Four terraces are concealed behind the multi-tonal stone facade of this house in Kuwait – the Arab state with an impressive legacy of Modern architecture (+ slideshow).

Wall House by AGi Architects

Designed by local studio AGi Architects – whose previous projects include a home that produces its own mist – Wall House provides a home for a family in Khaldiya, a suburb of Kuwait City.

Wall House by AGi Architects

Like many houses in the city, the building is designed to provide as much privacy for residents as possible. As such, it has a near-windowless facade, punctured by only a few deep openings.

Wall House by AGi Architects

The property brings in natural light through voids in the roof.
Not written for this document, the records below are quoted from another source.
(** ** Marking *)

(** The records marked start inside the range acknowledged. *)
Lemma ack_loop_marks fuel c g o x n c' :
  tree_ok c -> is_Some (ak_states c !! (g, o, x)) -> 0 <= x -> x + n < two62 ->
  ack_loop fuel c g o (g, o, x) n x = Some c' ->
  exists ks, marked c c' ks /\
    (forall k, k ∈ ks -> exists y, k = (g, o, y) /\ x <= y < x + n) /\
    (0 < n -> (g, o, x) ∈ ks).
Proof.
  revert c x n. induction fuel as [| fuel IH]; intros c x n Hc [d Hd] Hx Hn; [done |].
  cbn [ack_loop]. destruct (Z.ltb_spec 0 n); cycle 1.
  { intros [= <-]. exists []. split_and!; [apply marked_nil | by intros k ?%elem_of_nil | lia]. }
  rewrite Hd. cbn [mbind option_bind].
  pose proof (tree_key c Hc _ _ Hd) as [Hk Hdok]. unfold das_ok in Hdok.
  apply da_key_inv in Hk as (Hkg & Hko & Hkx).
  set (c1 := ak_put c (g, o, x) (da_set_acked d)).
  assert (marked c c1 [(g, o, x)]) as M1 by by apply marked_one.
  assert (tree_ok c1) as Hc1.
  { eapply tree_ok_put; [done | done | | by apply (tree_key c Hc) in Hd]. unfold da_key. cbn. congruence. }
  rewrite s64_small by u64_lia. rewrite (u64_small (x + da_length d)) by u64_lia.
  assert (forall k, k ∈ [(g, o, x)] -> exists y, k = (g, o, y) /\ x <= y < x + n) as Hone.
  { intros k ->%list_elem_of_singleton. exists x. split; [done | lia]. }
  destruct (Z.ltb_spec 0 (n - da_length d)); cycle 1.
  { intros [= <-]. exists [(g, o, x)]. split_and!; [done | done | by left]. }
  change (ak_tree c1) with (ak_tree c).
  destruct (splay_next (ak_tree c) (g, o, x)) as [next |] eqn:En; cbn [mbind option_bind]; [| done].
  destruct (ak_states c1 !! next) as [nd |] eqn:End; cbn [mbind option_bind]; [| done].
  destruct (negb _ || negb _ || negb _) eqn:Eb.
  { intros [= <-]. exists [(g, o, x)]. split_and!; [done | done | by left]. }
  apply orb_false_iff in Eb as [[E1 E2]%orb_false_iff E3].
  apply negb_false_iff, Z.eqb_eq in E1, E2, E3.
  pose proof (tree_key c1 Hc1 _ _ End) as [Hnk _].
  assert (next = (g, o, x + da_length d)) as -> by (rewrite <- Hnk; unfold da_key; congruence).
  intros Hrec. apply IH in Hrec as (ks & M2 & Hks & Hin);
    [| done | by eexists | lia | lia].
  exists ((g, o, x) :: ks). split_and!.
  - by apply (marked_app _ _ _ [(g, o, x)] ks M1).
  - intros k [-> | Hk]%elem_of_cons; [apply Hone; by left |].
    destruct (Hks k Hk) as (y & -> & Hy). exists y. split; [done | lia].
  - intros _. by left.
Qed.
(** The bytes of data of the first datagram, given the header. *)
Lemma repeat_datagram_spec c d data n now :
  is_id (ak_media_id c) -> das_ok d -> is_time now -> 0 <= n < two62 ->
  exists header p, repeat_datagram c d data n now = Some (header, p, blen header + p) /\
    blen header + p <= PICOQUIC_DATAGRAM_QUEUE_MAX_LENGTH /\ 0 <= p <= n /\
    (0 < n -> 0 < p) /\
    forall piece, carries (ak_media_id c) d (repeat_delay d now) (da_object_offset d)
                    piece (header ++ piece).
Proof.
  intros Hm (Hg & Ho & Hoff & Hlen & Hend & Hnb & Hol & Hdel & Hst) Hnow Hn.
  pose proof picoquic_limits as [Hq Hp]. unfold repeat_datagram.
  assert ((if da_start_time d <? now then (now -64 da_start_time d +64 500) / 1000 else 0) =
    (if da_start_time d <? now then (now - da_start_time d + 500) / 1000 else 0)) as ->.
  { unfold is_time, is_id in *. destruct (Z.ltb_spec (da_start_time d) now); [| done].
    by rewrite (u64_small (now - _)), u64_small by u64_lia. }
  assert (0 <= (if da_start_time d <? now then (now - da_start_time d + 500) / 1000 else 0)
    < 2305843009213693952) as Hdd.
  { unfold is_time, is_id in *. destruct (Z.ltb_spec (da_start_time d) now); [| lia]. split.
    - apply Z.div_pos; lia.
    - apply Z.div_lt_upper_bound; lia. }
  rewrite (u64_small (da_queue_delay d + _)) by u64_lia. fold (repeat_delay d now).
  assert (is_varint (repeat_delay d now)) as Hrd by (unfold is_varint, repeat_delay; u64_lia).
  assert (is_varint (da_object_offset d)) as Hov by (unfold is_varint; u64_lia).
  pose proof (datagram_header_parses _ _ _ _ _ (da_flags d) _ _ Hm Hg Ho Hov Hrd Hnb Hol) as Hparse.
  destruct (datagram_header_fits _ _ _ _ _ (da_flags d) _ _ Hm Hg Ho Hov Hrd Hnb Hol)
    as (hl & Hhl & H0 & Hroom & _).
  assert (hl <= PICOQUIC_MAX_PACKET_SIZE) as Hmax by lia.
  destruct (Hroom PICOQUIC_MAX_PACKET_SIZE Hmax) as (header & Eh & Hbl).
  rewrite Eh. cbn [mbind option_bind]. rewrite (u64_small (blen header + n)) by u64_lia.
  assert (forall piece, carries (ak_media_id c) d (repeat_delay d now) (da_object_offset d) piece
            (header ++ piece)) as Hc by (intros piece; by apply (Hparse _ _ piece Eh)).
  destruct (Z.ltb_spec PICOQUIC_DATAGRAM_QUEUE_MAX_LENGTH (blen header + n)).
  - exists header, (PICOQUIC_DATAGRAM_QUEUE_MAX_LENGTH - blen header).
    rewrite (u64_small (_ - _)) by u64_lia. split_and!; try lia; [| done]. do 3 f_equal. lia.
  - exists header, n. split_and!; try lia; done.
Qed.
This arrangement made it possible for AGi to create four separate roof patios, which can be used for a variety of functions, including dining, lounging and growing plants.

Wall House by AGi Architects

Externally, the building is entirely clad with stone – a popular choice for Kuwait houses, including a recent example by Massive Order and an earlier AGi project.

Here, the architects chose Pietra Serena stone from Italy, and Val d'Isere stone from France.

Wall House by AGi Architects

"Wall House is the physical expression of a family's life, a large shell protecting everyone that inhabits it," said the design team, which is led by architects Joaquín Pérez-Goicoechea and Nasser B Abulhasan.

Wall House by AGi Architects

"This shell embraces four patios which are developed three dimensionally," they added. "It allows the inhabitants to enjoy infinite freedoms internally."

Wall House by AGi Architects

Inside, the 2,500-square-metre building is divided into three storeys.

The lower level provides a residence for the client couple, the uppermost floor is occupied by their three daughters, and the middle level accommodates communal family spaces.

Wall House by AGi Architects

The voids in the floors provide visual connections between storeys, and also allowed the architects to create small plant-filled courtyards on the ground floor.

There are two living rooms on the middle level – one for entertaining guests and one used more exclusively by the clients.

Wall House by AGi Architects

"Away from any uncomfortable view, the family shares their own private luminous oasis," said AGi.

Wall House by AGi Architects

On the uppermost level, the living space used by the three daughters features its own kitchen area, which can be screened behind wooden panels when not in use.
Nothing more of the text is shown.